(Beginning of SOURCE DATA)

(** The list a file of pairs is turned into *)
Lemma file_converted fuel ps t num txt :
  Forall pair_ok ps -> key_file ps t -> (length t < fuel)%nat ->
  num mod 2 = 0 -> 0 <= num -> num + Z.of_nat (length t) < 2 ^ 32 ->
  convert_lines fuel t {| num_of_lines := num; dk_list_length := Z.of_nat (length txt) + 1; text := txt |}
  = Some (0, txt ++ match ps with [] => [] | _ => (if num =? 0 then [] else [47]) ++ list_text ps end).
Proof.
  intros Hok Hf. revert fuel num txt Hok. induction Hf as [|ps t Hf IH|p ps n t Hf IH]; intros fuel num txt Hok Hl He Hn Hm.
  - destruct fuel as [|fuel]; [lia|]. cbn. by rewrite app_nil_r.
  - destruct fuel as [|fuel]; [lia|]. cbn [length] in Hl, Hm.
    pose proof (convert_next fuel [] t {| num_of_lines := num; dk_list_length := Z.of_nat (length txt) + 1; text := txt |}
                  (List.Forall_nil _) ltac:(cbn; lia)) as E. cbn [app] in E. rewrite E, blank_line. apply IH; done || lia.
  - apply List.Forall_cons_iff in Hok as [Hp Hok]. destruct (pair_plain p Hp) as (Hk & Ha & Lk & La).
    rewrite length_app in Hl, Hm. cbn [length] in Hl, Hm. rewrite !length_app in Hl, Hm. cbn [length] in Hl, Hm.
    rewrite length_replicate, Lk, La in Hl, Hm. change (length (cstr "DK=")) with 3%nat in *. change (length (cstr "DKi=")) with 4%nat in *.
    destruct fuel as [|fuel]; [lia|].
    rewrite convert_next; [|apply list.Forall_app; split; [by repeat constructor|done]|rewrite length_app, Lk; cbn; lia].
    rewrite (line_value (cstr "DK=") p.1 num) by (auto || lia). cbv zeta. rewrite He. cbn [Z.eqb].
    rewrite convert_blanks by lia. destruct (fuel - n)%nat as [|fuel'] eqn:Ef; [lia|].
    rewrite convert_next; [|apply list.Forall_app; split; [by repeat constructor|done]|rewrite length_app, La; cbn; lia].
    assert (Ho : (num + 1) mod 2 = 1) by (rewrite Zplus_mod, He; done).
    rewrite (line_value (cstr "DKi=") p.2 (num + 1)) by (auto || lia). cbv zeta. rewrite Ho, (proj2 (Z.eqb_neq (num + 1) 0)) by lia. cbn [Z.eqb].
    rewrite IH; [|done|lia|rewrite <- Z.add_assoc, Zplus_mod, He; done|lia|lia].
    rewrite (proj2 (Z.eqb_neq (num + 1 + 1) 0)) by lia. rewrite list_text_cons. unfold pair_text.
    rewrite <- !app_assoc. destruct (num =? 0), ps; cbn [app]; by rewrite ?app_nil_r, <- ?app_assoc.
Qed.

(End of SOURCE DATA)

Print the full listing again, word for word.

(** The list a file of pairs is turned into *)
Lemma file_converted fuel ps t num txt :
  Forall pair_ok ps -> key_file ps t -> (length t < fuel)%nat ->
  num mod 2 = 0 -> 0 <= num -> num + Z.of_nat (length t) < 2 ^ 32 ->
  convert_lines fuel t {| num_of_lines := num; dk_list_length := Z.of_nat (length txt) + 1; text := txt |}
  = Some (0, txt ++ match ps with [] => [] | _ => (if num =? 0 then [] else [47]) ++ list_text ps end).
Proof.
  intros Hok Hf. revert fuel num txt Hok. induction Hf as [|ps t Hf IH|p ps n t Hf IH]; intros fuel num txt Hok Hl He Hn Hm.
  - destruct fuel as [|fuel]; [lia|]. cbn. by rewrite app_nil_r.
  - destruct fuel as [|fuel]; [lia|]. cbn [length] in Hl, Hm.
    pose proof (convert_next fuel [] t {| num_of_lines := num; dk_list_length := Z.of_nat (length txt) + 1; text := txt |}
                  (List.Forall_nil _) ltac:(cbn; lia)) as E. cbn [app] in E. rewrite E, blank_line. apply IH; done || lia.
  - apply List.Forall_cons_iff in Hok as [Hp Hok]. destruct (pair_plain p Hp) as (Hk & Ha & Lk & La).
    rewrite length_app in Hl, Hm. cbn [length] in Hl, Hm. rewrite !length_app in Hl, Hm. cbn [length] in Hl, Hm.
    rewrite length_replicate, Lk, La in Hl, Hm. change (length (cstr "DK=")) with 3%nat in *. change (length (cstr "DKi=")) with 4%nat in *.
    destruct fuel as [|fuel]; [lia|].
    rewrite convert_next; [|apply list.Forall_app; split; [by repeat constructor|done]|rewrite length_app, Lk; cbn; lia].
    rewrite (line_value (cstr "DK=") p.1 num) by (auto || lia). cbv zeta. rewrite He. cbn [Z.eqb].
    rewrite convert_blanks by lia. destruct (fuel - n)%nat as [|fuel'] eqn:Ef; [lia|].
    rewrite convert_next; [|apply list.Forall_app; split; [by repeat constructor|done]|rewrite length_app, La; cbn; lia].
    assert (Ho : (num + 1) mod 2 = 1) by (rewrite Zplus_mod, He; done).
    rewrite (line_value (cstr "DKi=") p.2 (num + 1)) by (auto || lia). cbv zeta. rewrite Ho, (proj2 (Z.eqb_neq (num + 1) 0)) by lia. cbn [Z.eqb].
    rewrite IH; [|done|lia|rewrite <- Z.add_assoc, Zplus_mod, He; done|lia|lia].
    rewrite (proj2 (Z.eqb_neq (num + 1 + 1) 0)) by lia. rewrite list_text_cons. unfold pair_text.
    rewrite <- !app_assoc. destruct (num =? 0), ps; cbn [app]; by rewrite ?app_nil_r, <- ?app_assoc.
Qed.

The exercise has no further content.